EU overhauls regional aid policy

  • 26 April 2012
  • From the section Europe
Isla Cristina harbour, south of Spain - file pic Image copyright AFP
Image caption Spanish trawlers: EU aid helps to cushion the impact of globalisation on Europe's poorer regions

The EU is overhauling its controls to prevent waste in regional development projects - the biggest EU budget item.

In the past auditors have found many errors in the management of "cohesion" fund projects, which are intended to develop the EU's poorest regions.

The EU Commission plans to have formal contracts with national partners.

Pressure on budgets means cohesion spending is being hotly debated. Richer countries want cuts, but are opposed mainly by former communist countries.

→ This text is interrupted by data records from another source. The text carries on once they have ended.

(* ===== verification/Dedup.v ===== *)
(** * Ingest deduplication (internal/crawler/dedup.go)

    The two-generation in-memory cache of event ids, the bounded queue of durable
    writes and its writer, over the control plane's [seen_events]. [memCap] is a
    variable of the package and a parameter here. *)

From S2P Require Import Prelude Nostr Config Control.

(** ** Event ids *)

(** [encoding/hex]: the value of one hexadecimal digit, either case. *)
Definition hexVal (c : Ascii.ascii) : option Z :=
  let n := Z.of_N (Ascii.N_of_ascii c) in
  if (48 <=? n) && (n <=? 57) then Some (n - 48)
  else if (97 <=? n) && (n <=? 102) then Some (n - 87)
  else if (65 <=? n) && (n <=? 70) then Some (n - 55)
  else None.

(** [hex.Decode] of a string of even length. *)
Fixpoint hexDecode (s : string) : option (list Z) :=
  match s with
  | EmptyString => Some []
  | String _ EmptyString => None
  | String c1 (String c2 rest) =>
      match hexVal c1, hexVal c2, hexDecode rest with
      | Some a, Some b, Some bs => Some (16 * a + b :: bs)
      | _, _, _ => None
      end
  end.

Definition parseEventID (i : string) : option (list Z) :=
  if decide (String.length i = 64%nat) then hexDecode i else None.

Notation Key := (list Z).

(** ** State *)

Record Dedup := mkDedup {
  cur : gset Key;
  prev : gset Key;
  writeQ : list (list SeenRef);
  droppedWrites : nat;
  droppedBadID : nat;
  lastEvent : Z;                 (* unix nano, 0 = never *)
}.

Definition writeQueueCap : nat := 64.
Definition NewDedup : Dedup := mkDedup ∅ ∅ [] 0 0 0.

Section dedup.
Variable memCap : nat.

Definition set_gen (c p : gset Key) (d : Dedup) : Dedup :=
  mkDedup c p (writeQ d) (droppedWrites d) (droppedBadID d) (lastEvent d).

Definition insertLocked (now : Z) (key : Key) (d : Dedup) : Dedup :=
  let c := {[key]} ∪ cur d in
  let '(c', p') := if decide (memCap <= size c)%nat then (∅, c) else (c, prev d) in
  mkDedup c' p' (writeQ d) (droppedWrites d) (droppedBadID d) now.

(** [Warm]: cache the ids [LoadRecentSeen] returns. *)
Definition warm_ids (ids : list string) (d : Dedup) : Dedup :=
  set_gen (list_to_set (omap parseEventID ids) ∪ cur d) (prev d) d.
Definition Warm (fault : option error) (db : DB) (d : Dedup) : option error * Dedup :=
  match LoadRecentSeen fault memCap db with
  | Err e => (Some e, d)
  | Ok ids => (None, warm_ids ids d)
  end.

Definition seenKey (key : Key) (d : Dedup) : bool :=
  bool_decide (key ∈ cur d) || bool_decide (key ∈ prev d).

Definition Seen (i : string) (d : Dedup) : bool :=
  match parseEventID i with Some key => seenKey key d | None => false end.

Definition Mark (now : Z) (i : string) (d : Dedup) : Dedup :=
  match parseEventID i with Some key => insertLocked now key d | None => d end.

Definition CheckAndMark (now : Z) (i : string) (d : Dedup) : bool * Dedup :=
  match parseEventID i with
  | None => (true, d)
  | Some key => if seenKey key d then (false, d) else (true, insertLocked now key d)
  end.

Fixpoint MarkMany (now : Z) (ids : list string) (d : Dedup) : Dedup :=
  match ids with [] => d | i :: ids' => MarkMany now ids' (Mark now i d) end.

Definition Unmark (i : string) (d : Dedup) : Dedup :=
  match parseEventID i with
  | Some key => set_gen (cur d ∖ {[key]}) (prev d ∖ {[key]}) d
  | None => d
  end.

Definition addBadID (d : Dedup) : Dedup :=
  mkDedup (cur d) (prev d) (writeQ d) (droppedWrites d) (S (droppedBadID d)) (lastEvent d).

(** ** Durable writes *)

Definition set_queue (q : list (list SeenRef)) (drops_ : nat) (d : Dedup) : Dedup :=
  mkDedup (cur d) (prev d) q drops_ (droppedBadID d) (lastEvent d).

Definition OnFlushed (now : Z) (events : list Event) (d : Dedup) : Dedup :=
  match events with
  | [] => d
  | _ :: _ =>
      let refs := map (fun ev => mkSeenRef (ID ev) (CreatedAt ev)) events in
      let d1 := MarkMany now (map ID events) d in
      if decide (length (writeQ d1) < writeQueueCap)%nat
      then set_queue (writeQ d1 ++ [refs]) (droppedWrites d1) d1
      else set_queue (writeQ d1) (S (droppedWrites d1)) d1
  end.

(** [case batch := <-d.writeQ] of [writeLoop]; a failed write is only logged. *)
Definition writeOne (fault : TxFault) (d : Dedup) (db : DB) : option (Dedup * DB) :=
  match writeQ d with
  | [] => None
  | batch :: rest => Some (set_queue rest (droppedWrites d) d, (MarkSeenBatch fault batch db).2)
  end.

(** One batch of the drain; [expired] is [ctx.Err() != nil] when it is taken. The
    error is the reason the batch was dropped for. *)
Definition drainOne (expired : bool) (fault : TxFault) (d : Dedup) (db : DB)
    : option (option error * Dedup * DB) :=
  match writeQ d with
  | [] => None
  | batch :: rest =>
      if expired then Some (Some (Sentinel CtxCanceled), set_queue rest (S (droppedWrites d)) d, db)
      else match MarkSeenBatch fault batch db with
           | (None, db') => Some (None, set_queue rest (droppedWrites d) d, db')
           | (Some e, db') => Some (Some e, set_queue rest (S (droppedWrites d)) d, db')
           end
  end.

(** [drainQueued]: [expired k] is [ctx.Err() != nil] before the [k]-th batch,
    [expired2 k] after its write failed. *)
Fixpoint drainQueued (fuel : nat) (expired expired2 : nat -> bool) (faults : nat -> TxFault) (k : nat)
    (d : Dedup) (db : DB) : Dedup * DB :=
  match fuel with
  | O => (d, db)
  | S fuel' =>
      match writeQ d with
      | [] => (d, db)
      | batch :: rest =>
          if expired k then
            (set_queue [] (droppedWrites d + length (batch :: rest)) d, db)
          else
            match MarkSeenBatch (faults k) batch db with
            | (None, db') =>
                drainQueued fuel' expired expired2 faults (S k) (set_queue rest (droppedWrites d) d) db'
            | (Some _, db') =>
                if expired2 k then
                  (set_queue [] (S (droppedWrites d) + length rest) d, db')
                else
                  drainQueued fuel' expired expired2 faults (S k)
                    (set_queue rest (S (droppedWrites d)) d) db'
            end
      end
  end.
End dedup.

(** One turn of [pruneLoop]: age prune, then cap prune. *)
Definition pruneTurn (chunk : nat) (ageFault countFault : option error) (faults : nat -> option error)
    (now maxAge cap_ : Z) (db : DB) : DB :=
  (PruneSeenByRowid chunk countFault faults cap_ (PruneSeen ageFault now maxAge db).2).2.

(** [StartPrune]: defaults for non-positive arguments. *)
Definition DefaultSeenCap : Z := 20000000.
Definition DefaultPruneEvery : Z := Hour.
Definition DefaultPruneMaxAge : Z := 7 * 24 * Hour.
Definition StartPrune (every cap_ : Z) : Z * Z * Z :=
  (if every <=? 0 then DefaultPruneEvery else every,
   if cap_ <=? 0 then DefaultSeenCap else cap_, DefaultPruneMaxAge).

Definition DroppedWrites (d : Dedup) : nat := droppedWrites d.
Definition DroppedBadID (d : Dedup) : nat := droppedBadID d.

(** [LastEventAgo] *)
Definition LastEventAgo (now : Z) (d : Dedup) : Z :=
  if lastEvent d =? 0 then 0 else now - lastEvent d.

(** ** Facts about ids *)

Lemma hexDecode_length s bs : hexDecode s = Some bs -> String.length s = (2 * length bs)%nat.
Proof.
  revert bs. induction s as [s IH] using (induction_ltof1 _ String.length).
  intros bs. destruct s as [|c1 [|c2 s]]; simpl; [by intros [= <-]|done|].
  destruct (hexVal c1), (hexVal c2), (hexDecode s) as [bs'|] eqn:Eb; try done.
  intros [= <-]. specialize (IH s ltac:(unfold ltof; simpl; lia) bs' Eb). simpl. lia.
Qed.

Lemma hexVal_range c v : hexVal c = Some v -> 0 <= v < 16.
Proof.
  unfold hexVal. intros H. repeat case_match; simplify_eq;
    repeat match goal with H : _ && _ = true |- _ => apply andb_true_iff in H as [?%Z.leb_le ?%Z.leb_le] end; lia.
Qed.

Lemma hexDecode_bytes s bs : hexDecode s = Some bs -> Forall (fun b => 0 <= b < 256) bs.
Proof.
  revert bs. induction s as [s IH] using (induction_ltof1 _ String.length).
  intros bs. destruct s as [|c1 [|c2 s]]; simpl; [by intros [= <-]|done|].
  destruct (hexVal c1) as [a|] eqn:Ea, (hexVal c2) as [b|] eqn:Eb, (hexDecode s) as [bs'|] eqn:Es; try done.
  intros [= <-]. apply hexVal_range in Ea, Eb. constructor; [lia|].
  by apply (IH s); [unfold ltof; simpl; lia|].
Qed.

Lemma parseEventID_32 i key : parseEventID i = Some key -> length key = 32%nat /\ Forall (fun b => 0 <= b < 256) key.
Proof.
  unfold parseEventID. case_decide as Hl; [|done]. intros H.
  split; [apply hexDecode_length in H; lia|by eapply hexDecode_bytes].
Qed.

(** ** Sequences of cache operations *)

Inductive DOp :=
  | OMark (now : Z) (i : string)
  | OCheckAndMark (now : Z) (i : string)
  | OUnmark (i : string)
  | OFlushed (now : Z) (events : list Event)
  | OBadID.

Section cache.
Variable memCap : nat.

Definition dop (o : DOp) (d : Dedup) : Dedup :=
  match o with
  | OMark now i => Mark memCap now i d
  | OCheckAndMark now i => (CheckAndMark memCap now i d).2
  | OUnmark i => Unmark i d
  | OFlushed now evs => OnFlushed memCap now evs d
  | OBadID => addBadID d
  end.
Definition dops (os : list DOp) (d : Dedup) : Dedup := foldl (fun d o => dop o d) d os.

(** How many ids an operation can insert, and whether it forgets [key]. *)
Definition inserts (o : DOp) : nat :=
  match o with
  | OMark _ _ | OCheckAndMark _ _ => 1
  | OFlushed _ evs => length evs
  | OUnmark _ | OBadID => 0
  end.
Definition forgets (key : Key) (o : DOp) : bool :=
  match o with OUnmark i => bool_decide (parseEventID i = Some key) | _ => false end.

Definition bounded (d : Dedup) : Prop :=
  (size (cur d) <= memCap)%nat /\ (size (prev d) <= S memCap)%nat.

Lemma size_add (key : Key) (s : gset Key) : (size ({[key]} ∪ s) <= S (size s))%nat.
Proof.
  destruct (decide (key ∈ s)).
  - rewrite subseteq_union_1_L by set_solver. lia.
  - rewrite size_union, size_singleton by set_solver. lia.
Qed.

The European Commission proposes a cohesion budget totalling 336bn euros (£275bn; $445bn) for the 2014-2020 period, compared with 354bn euros for the current period (2007-2013).

This week European affairs ministers from 13 countries, mostly in Central and Eastern Europe, urged the EU not to cut that budget any further.

But there were calls from net contributors to the EU's budget, including the UK, Germany and the Netherlands, for more cuts.

The EU's anti-fraud agency, Olaf, says that 1.6bn euros of cohesion funding was misspent in 2010 - the largest category of irregularities.

As part of the efficiency drive, the Commission and European Parliament have drafted a new financial regulation to standardise the rules for disbursing EU funds.

The 27 member states' governments - called the Council - are demanding "a new impetus to the simplification process". They say the cohesion policy needs to be more user-friendly, avoiding duplication and excessive details.

Demand for clarity

The parliament's lead negotiator on the reforms, Dutch centre-right MEP Lambert van Nistelrooij, says that in the new spending period "there will be a contract with the national authorities - it will mention country-specific things, so that later those points are not misinterpreted".

"A minister's responsibility will be made clear at the start of the project," the Christian Democrat politician told the BBC.

He said some countries were failing to apply the EU's public procurement rules and the "error" rate was particularly high in Greece, Romania and Spain.

"In the internal market you have to give other countries' enterprises a chance to make a bid, for example in a road project," he said.

Last month the EU Commissioner for Regional Policy, Johannes Hahn, also complained that some countries had over-complicated procedures for selecting public sector contractors.

A Commission study showed that the Czech Republic "uses a very complex, lengthy and costly selection process" he said.

The Commission wants EU cohesion funding to focus on projects compatible with the Europe 2020 growth strategy, which aims to encourage business innovation and a low-carbon economy.

Mr Van Nistelrooij says that in the 2014-2020 funding period there will be a drive towards green energy projects, business start-ups and investment in the knowledge economy, with less emphasis on traditional infrastructure development.

"The old school of thinking for cohesion focused on developing the poorer regions... but Europe 2020 is EU-wide, smarter, greener," he said.

In the EU's 138bn-euro draft budget for 2013 the cohesion fund and related sustainable growth funding have the biggest slice - 62.5bn euros, compared with 57.9bn euros for agriculture, rural development and fisheries.

Plagued by errors

In a study of 40 cohesion fund programmes the European Court of Auditors (ECA) calls for the Commission to shorten the time taken to correct errors in project management.

It also recommends disseminating checklists so that national authorities apply best practice earlier on.

In 2009 the ECA found that more than 5% of cohesion payments were affected by high material error. That means misspending through bad accounting, but also, in some cases, deliberate fraud.

In a separate study of EU-funded port infrastructure projects the ECA found that only 11 of the 27 investments were effective.

Twelve of the projects had an average construction delay of 26 months, the report said. It covered projects funded in the 2000-2006 period.